> WHAT IS NEEDED
Every entry must be printed again exactly, with nothing left out.

> DATA RECORDS
===============
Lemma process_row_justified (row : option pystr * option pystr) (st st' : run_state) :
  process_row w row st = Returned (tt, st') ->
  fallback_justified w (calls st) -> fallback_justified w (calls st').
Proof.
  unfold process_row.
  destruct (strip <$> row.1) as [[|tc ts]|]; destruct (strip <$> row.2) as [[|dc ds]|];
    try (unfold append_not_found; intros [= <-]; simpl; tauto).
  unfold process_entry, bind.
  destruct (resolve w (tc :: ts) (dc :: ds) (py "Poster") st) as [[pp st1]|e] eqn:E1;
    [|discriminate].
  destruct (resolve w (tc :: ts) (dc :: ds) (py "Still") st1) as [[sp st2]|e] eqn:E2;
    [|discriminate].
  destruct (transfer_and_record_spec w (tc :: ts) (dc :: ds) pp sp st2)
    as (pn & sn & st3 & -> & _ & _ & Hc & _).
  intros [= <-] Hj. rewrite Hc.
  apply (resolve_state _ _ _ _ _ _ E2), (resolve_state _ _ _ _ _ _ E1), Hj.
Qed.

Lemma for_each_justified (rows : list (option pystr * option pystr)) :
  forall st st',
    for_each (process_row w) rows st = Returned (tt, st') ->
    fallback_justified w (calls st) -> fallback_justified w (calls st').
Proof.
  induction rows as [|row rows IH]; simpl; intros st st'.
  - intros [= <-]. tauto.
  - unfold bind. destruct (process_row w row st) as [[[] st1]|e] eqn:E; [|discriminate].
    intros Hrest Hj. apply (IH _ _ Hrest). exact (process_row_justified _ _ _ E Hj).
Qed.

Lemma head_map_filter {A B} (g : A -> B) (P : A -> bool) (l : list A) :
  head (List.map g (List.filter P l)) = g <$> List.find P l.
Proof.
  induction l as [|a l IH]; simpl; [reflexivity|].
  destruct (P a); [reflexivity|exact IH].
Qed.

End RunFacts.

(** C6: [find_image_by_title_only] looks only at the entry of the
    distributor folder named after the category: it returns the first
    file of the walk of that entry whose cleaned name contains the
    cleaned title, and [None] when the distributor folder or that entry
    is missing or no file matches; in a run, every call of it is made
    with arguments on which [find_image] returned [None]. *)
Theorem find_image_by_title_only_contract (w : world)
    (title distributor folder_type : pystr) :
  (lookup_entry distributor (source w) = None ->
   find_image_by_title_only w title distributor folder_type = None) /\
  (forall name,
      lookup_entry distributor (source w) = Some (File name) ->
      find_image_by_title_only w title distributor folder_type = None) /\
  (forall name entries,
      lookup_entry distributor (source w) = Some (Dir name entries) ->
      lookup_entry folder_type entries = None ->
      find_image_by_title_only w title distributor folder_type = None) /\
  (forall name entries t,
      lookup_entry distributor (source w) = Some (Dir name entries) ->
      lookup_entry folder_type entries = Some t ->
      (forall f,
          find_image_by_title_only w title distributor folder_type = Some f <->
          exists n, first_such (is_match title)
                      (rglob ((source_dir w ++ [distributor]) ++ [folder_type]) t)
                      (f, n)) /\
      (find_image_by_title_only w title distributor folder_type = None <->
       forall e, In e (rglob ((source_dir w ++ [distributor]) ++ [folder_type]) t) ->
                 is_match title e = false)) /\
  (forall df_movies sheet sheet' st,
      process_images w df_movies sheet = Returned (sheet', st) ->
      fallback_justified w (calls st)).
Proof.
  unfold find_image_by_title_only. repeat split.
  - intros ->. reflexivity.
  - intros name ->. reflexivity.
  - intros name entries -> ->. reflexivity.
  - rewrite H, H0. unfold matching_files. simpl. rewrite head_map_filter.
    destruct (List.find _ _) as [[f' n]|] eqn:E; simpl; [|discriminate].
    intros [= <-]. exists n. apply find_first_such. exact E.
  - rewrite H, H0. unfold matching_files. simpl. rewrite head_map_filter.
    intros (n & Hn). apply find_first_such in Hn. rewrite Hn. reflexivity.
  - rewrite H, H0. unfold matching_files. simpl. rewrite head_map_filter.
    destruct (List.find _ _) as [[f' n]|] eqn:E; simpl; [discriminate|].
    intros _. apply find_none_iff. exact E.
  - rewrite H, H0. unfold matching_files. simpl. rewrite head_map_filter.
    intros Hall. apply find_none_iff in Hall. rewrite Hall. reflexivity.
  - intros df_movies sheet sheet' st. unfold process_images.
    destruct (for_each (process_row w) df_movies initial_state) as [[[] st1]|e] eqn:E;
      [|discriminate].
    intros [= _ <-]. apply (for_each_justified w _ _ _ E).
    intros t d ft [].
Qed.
===============
> COMPLETED EXERCISE
Lemma process_row_justified (row : option pystr * option pystr) (st st' : run_state) :
  process_row w row st = Returned (tt, st') ->
  fallback_justified w (calls st) -> fallback_justified w (calls st').
Proof.
  unfold process_row.
  destruct (strip <$> row.1) as [[|tc ts]|]; destruct (strip <$> row.2) as [[|dc ds]|];
    try (unfold append_not_found; intros [= <-]; simpl; tauto).
  unfold process_entry, bind.
  destruct (resolve w (tc :: ts) (dc :: ds) (py "Poster") st) as [[pp st1]|e] eqn:E1;
    [|discriminate].
  destruct (resolve w (tc :: ts) (dc :: ds) (py "Still") st1) as [[sp st2]|e] eqn:E2;
    [|discriminate].
  destruct (transfer_and_record_spec w (tc :: ts) (dc :: ds) pp sp st2)
    as (pn & sn & st3 & -> & _ & _ & Hc & _).
  intros [= <-] Hj. rewrite Hc.
  apply (resolve_state _ _ _ _ _ _ E2), (resolve_state _ _ _ _ _ _ E1), Hj.
Qed.

Lemma for_each_justified (rows : list (option pystr * option pystr)) :
  forall st st',
    for_each (process_row w) rows st = Returned (tt, st') ->
    fallback_justified w (calls st) -> fallback_justified w (calls st').
Proof.
  induction rows as [|row rows IH]; simpl; intros st st'.
  - intros [= <-]. tauto.
  - unfold bind. destruct (process_row w row st) as [[[] st1]|e] eqn:E; [|discriminate].
    intros Hrest Hj. apply (IH _ _ Hrest). exact (process_row_justified _ _ _ E Hj).
Qed.

Lemma head_map_filter {A B} (g : A -> B) (P : A -> bool) (l : list A) :
  head (List.map g (List.filter P l)) = g <$> List.find P l.
Proof.
  induction l as [|a l IH]; simpl; [reflexivity|].
  destruct (P a); [reflexivity|exact IH].
Qed.

End RunFacts.

(** C6: [find_image_by_title_only] looks only at the entry of the
    distributor folder named after the category: it returns the first
    file of the walk of that entry whose cleaned name contains the
    cleaned title, and [None] when the distributor folder or that entry
    is missing or no file matches; in a run, every call of it is made
    with arguments on which [find_image] returned [None]. *)
Theorem find_image_by_title_only_contract (w : world)
    (title distributor folder_type : pystr) :
  (lookup_entry distributor (source w) = None ->
   find_image_by_title_only w title distributor folder_type = None) /\
  (forall name,
      lookup_entry distributor (source w) = Some (File name) ->
      find_image_by_title_only w title distributor folder_type = None) /\
  (forall name entries,
      lookup_entry distributor (source w) = Some (Dir name entries) ->
      lookup_entry folder_type entries = None ->
      find_image_by_title_only w title distributor folder_type = None) /\
  (forall name entries t,
      lookup_entry distributor (source w) = Some (Dir name entries) ->
      lookup_entry folder_type entries = Some t ->
      (forall f,
          find_image_by_title_only w title distributor folder_type = Some f <->
          exists n, first_such (is_match title)
                      (rglob ((source_dir w ++ [distributor]) ++ [folder_type]) t)
                      (f, n)) /\
      (find_image_by_title_only w title distributor folder_type = None <->
       forall e, In e (rglob ((source_dir w ++ [distributor]) ++ [folder_type]) t) ->
                 is_match title e = false)) /\
  (forall df_movies sheet sheet' st,
      process_images w df_movies sheet = Returned (sheet', st) ->
      fallback_justified w (calls st)).
Proof.
  unfold find_image_by_title_only. repeat split.
  - intros ->. reflexivity.
  - intros name ->. reflexivity.
  - intros name entries -> ->. reflexivity.
  - rewrite H, H0. unfold matching_files. simpl. rewrite head_map_filter.
    destruct (List.find _ _) as [[f' n]|] eqn:E; simpl; [|discriminate].
    intros [= <-]. exists n. apply find_first_such. exact E.
  - rewrite H, H0. unfold matching_files. simpl. rewrite head_map_filter.
    intros (n & Hn). apply find_first_such in Hn. rewrite Hn. reflexivity.
  - rewrite H, H0. unfold matching_files. simpl. rewrite head_map_filter.
    destruct (List.find _ _) as [[f' n]|] eqn:E; simpl; [discriminate|].
    intros _. apply find_none_iff. exact E.
  - rewrite H, H0. unfold matching_files. simpl. rewrite head_map_filter.
    intros Hall. apply find_none_iff in Hall. rewrite Hall. reflexivity.
  - intros df_movies sheet sheet' st. unfold process_images.
    destruct (for_each (process_row w) df_movies initial_state) as [[[] st1]|e] eqn:E;
      [|discriminate].
    intros [= _ <-]. apply (for_each_justified w _ _ _ E).
    intros t d ft [].
Qed.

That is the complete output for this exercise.